High Strangeness: UFO Cold Case

Monday, May 14, 2018

UFO Cold Case

The other day I got wind of a bizarre re-hash of the 1973 Coyne Helicopter case, courtesy of Kevin Randle, who is doing us a valuable service by pushing back against some real stupidity.

I wrote about the Coyne case in my book, The Close Encounters Man. There I described it as the gold standard of UFO cases, as it had been reported by the some of the most credible witnesses imaginable -- the four-man crew of a military helicopter -- and their account had been corroborated by witnesses on the ground. It remains completely unexplained.

The Coyne UFO.... or is it an Air Force tanker?


The new re-hash of the Coyne case comes to us courtesy of Parabunk, and while his explanation is very long and very detailed it is also pretty ridiculous. You should follow the link below and read it, but like I said, it is very long... (Spoiler alert: My book is quoted in Parabunk's report!)

The 1973 Coyne/Mansfield helicopter UFO incident finally explained


In this new account, the UFO that almost caused Captain Coyne to crash his helicopter in central Ohio and ended up with the four men being essentially saved from the crash by the actions of that UFO, was actually a military refueling plane that was trying to conduct a mid-flight refueling of Coyne's helicopter. The bombshell in Parabunk's new version of the story is that Captain Coyne didn't realize he was supposed to be engaging in a mid-flight refueling.
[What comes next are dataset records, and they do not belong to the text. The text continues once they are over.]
(** * VideoPlayerManager: a shallow embedding and its verified properties

  The development follows [src/components/VideoPlayerManager.js].

  - [Number]: JavaScript numbers, i.e. IEEE 754 binary64 values, over the
    executable specification of the Standard Library ([SpecFloat]), with
    [Math.min], [Math.max] and [Math.round] as ECMAScript defines them.
  - [Media]: the playback state of the video element and the methods that
    [createVideoFunctions] installs on it.
  - [Js]: the values of host properties, and host objects as finite maps.
  - [Dom], [Html]: the element store of the document and the markup that
    [innerHTML] parses.
  - [Player]: the player itself: its construction, the fullscreen and
    play/pause methods, the listeners, the timers and the event loop.
  - [Examples], [Dyadic], [Notions]: example pages and browsers, and the
    notions in which the properties are stated and proved.
  - [NumberFacts], [MediaFacts], [FullscreenFacts], [ConstructionFacts],
    [PlayerFacts]: the properties.
  - [Grid], [Runs], [Hosts], [Pages], [Markup], [Samples] and, at the
    end, [GridFacts], [RunFacts], [HostFacts], [PageFacts],
    [MarkupFacts], [ElementFacts]: further notions and properties, of
    whole runs of the player and of the elements it creates. *)

From Stdlib Require Import ZArith Lia Bool Ascii String.
From Stdlib Require Import Floats.SpecFloat.
From stdpp Require Import base list strings gmap.

Open Scope Z_scope.

#[local] Set Warnings "-register-all".

(** ** JavaScript numbers *)

Module Number.

Definition prec : Z := 53.
Definition emax : Z := 1024.

(** A JavaScript number is a binary64 value. *)
Definition number : Type := spec_float.

Definition add : number -> number -> number := SFadd prec emax.
Definition sub : number -> number -> number := SFsub prec emax.
Definition mul : number -> number -> number := SFmul prec emax.
Definition div : number -> number -> number := SFdiv prec emax.

(** The number denoted by an integer literal. *)
Definition of_Z (z : Z) : number := binary_normalize prec emax z 0 false.

(** The number denoted by the decimal literal [num/den], correctly
    rounded: [literal 5 100] is the literal [0.05]. *)
Definition literal (num den : Z) : number := div (of_Z num) (of_Z den).

Definition exponent (x : number) : Z :=
  match x with S754_finite _ _ e => e | _ => 0 end.

(** The exact value of a finite [x], multiplied by [2 ^ (- k)]; an
    integer as soon as [k] is at most the exponent of [x]. *)
Definition scaled (k : Z) (x : number) : Z :=
  match x with
  | S754_finite s m e => cond_Zopp s (Zpos m * 2 ^ (e - k))
  | _ => 0
  end.

(** Comparison of the exact values; [None] when an operand is NaN. *)
Definition compare (x y : number) : option comparison :=
  match x, y with
  | S754_nan, _ | _, S754_nan => None
  | S754_infinity s1, S754_infinity s2 =>
      Some match s1, s2 with
           | true, false => Lt
           | false, true => Gt
           | _, _ => Eq
           end
  | S754_infinity s, _ => Some (if s then Lt else Gt)
  | _, S754_infinity s => Some (if s then Gt else Lt)
  | _, _ =>
      let k := Z.min (exponent x) (exponent y) in
      Some (scaled k x ?= scaled k y)
  end.

Definition leb (x y : number) : bool :=
  match compare x y with Some (Lt | Eq) => true | _ => false end.

Definition ltb (x y : number) : bool :=
  match compare x y with Some Lt => true | _ => false end.

Definition eqb (x y : number) : bool :=
  match compare x y with Some Eq => true | _ => false end.

Definition is_neg_zero (x : number) : bool :=
  match x with S754_zero true => true | _ => false end.

(** [Math.min(x, y)]: NaN if an operand is NaN, and -0 is below +0. *)
Definition Math_min (x y : number) : number :=
  match compare x y with
  | None => S754_nan
  | Some Lt => x
  | Some Gt => y
  | Some Eq => if is_neg_zero y then y else x
  end.

(** [Math.max(x, y)]: NaN if an operand is NaN, and +0 is above -0. *)
Definition Math_max (x y : number) : number :=
  match compare x y with
  | None => S754_nan
  | Some Lt => y
  | Some Gt => x
  | Some Eq => if is_neg_zero x then y else x
  end.

(** The integer closest to a finite [x], the larger one in case of a
    tie: [floor (x + 1/2)], computed exactly. *)
Definition round_half_up (x : number) : Z :=
  match x with
  | S754_finite s m e =>
      if 0 <=? e then cond_Zopp s (Zpos m * 2 ^ e)
      else (2 * cond_Zopp s (Zpos m) + 2 ^ (- e)) / 2 ^ (1 - e)
  | _ => 0
  end.

(** [Math.round(x)]: zeros, infinities and NaN are returned unchanged; a
    finite [x] gives the number of [round_half_up x], which is a zero of
    the sign of [x] when that integer is 0. *)
Definition Math_round (x : number) : number :=
  match x with
  | S754_finite s _ _ =>
      let k := round_half_up x in
      if k =? 0 then S754_zero s else of_Z k
  | _ => x
  end.

(** [lo <= x <= hi], false when [x] is NaN. *)
Definition within (lo hi x : number) : bool := leb lo x && leb x hi.

#[export] Instance number_eq_dec : EqDecision number.
Proof. unfold number. solve_decision. Defined.

End Number.

(** ** The playback state of the video element

  [createVideoFunctions] installs methods on the video element; those of
  this section read and assign the element's native playback properties
  and nothing else. [this.x = v] is the assignment of the field [x]. *)

Module Media.
Import Number.

Record Video : Type := mkVideo {
  currentTime : number;
  volume : number;
  playbackRate : number;
  paused : bool;
  muted : bool
}.

Definition set_currentTime (x : number) (v : Video) : Video :=
  mkVideo x (volume v) (playbackRate v) (paused v) (muted v).
Definition set_volume (x : number) (v : Video) : Video :=
  mkVideo (currentTime v) x (playbackRate v) (paused v) (muted v).
Definition set_playbackRate (x : number) (v : Video) : Video :=
  mkVideo (currentTime v) (volume v) x (paused v) (muted v).
Definition set_paused (b : bool) (v : Video) : Video :=
  mkVideo (currentTime v) (volume v) (playbackRate v) b (muted v).
Definition set_muted (b : bool) (v : Video) : Video :=
  mkVideo (currentTime v) (volume v) (playbackRate v) (paused v) b.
Let that sink in. This person is seriously suggesting that the captain of a military aircraft and his three crewmembers were completely unaware that a mid-flight refueling plane was maneuvering into position to top off their fuel tank. Not only that, when they saw the "refueling plane," they didn't recognize it as military plane at all. Keep in mind that these four men were flying home from their mandatory medical exams, and they had all been found to be in perfect health only hours before their encounter. In other words, they were not hallucinating, as Carl Sagan later famously suggested on national TV a few days after the events.

There's plenty of stupid to be found in Parabuck's writing, like the way he works so hard to build an iron-clad case and then undercuts it with a casual "maybe" this, or "possibly" that. But the worst moment is this explanation:

Then there's the big why question. Why would a tanker try to refuel someone who isn't expecting it? There might be some some former crew members who could give a definite answer, even if they haven't been willing to make it public so far. Lacking that, I have thought of some possibilities

For the fun of it?


Yea, Parabunk, that is the big question, isn't it?

Seriously, this person is asserting that the crew of a massive Air Force tanker would risk their careers and their lives by intentionally causing a near mid-air collision over residential areas in central Ohio "for the fun of it."

Kevin Randle is not cutting Parabunk any slack, and you can read his take the story at A Different Perspective.

But the last word in this tale goes to someone who is very well qualified to comment on the Coyne case. Jennie Zeidman conducted an investigation of the incident for the Center for UFO Studies (CUFOS), and her account of the case remains the definitive telling. When Kevin Randle contacted her today for her take on Parabunk's refutation of her work, she kindly suggested that Parabunk needs a new hobby.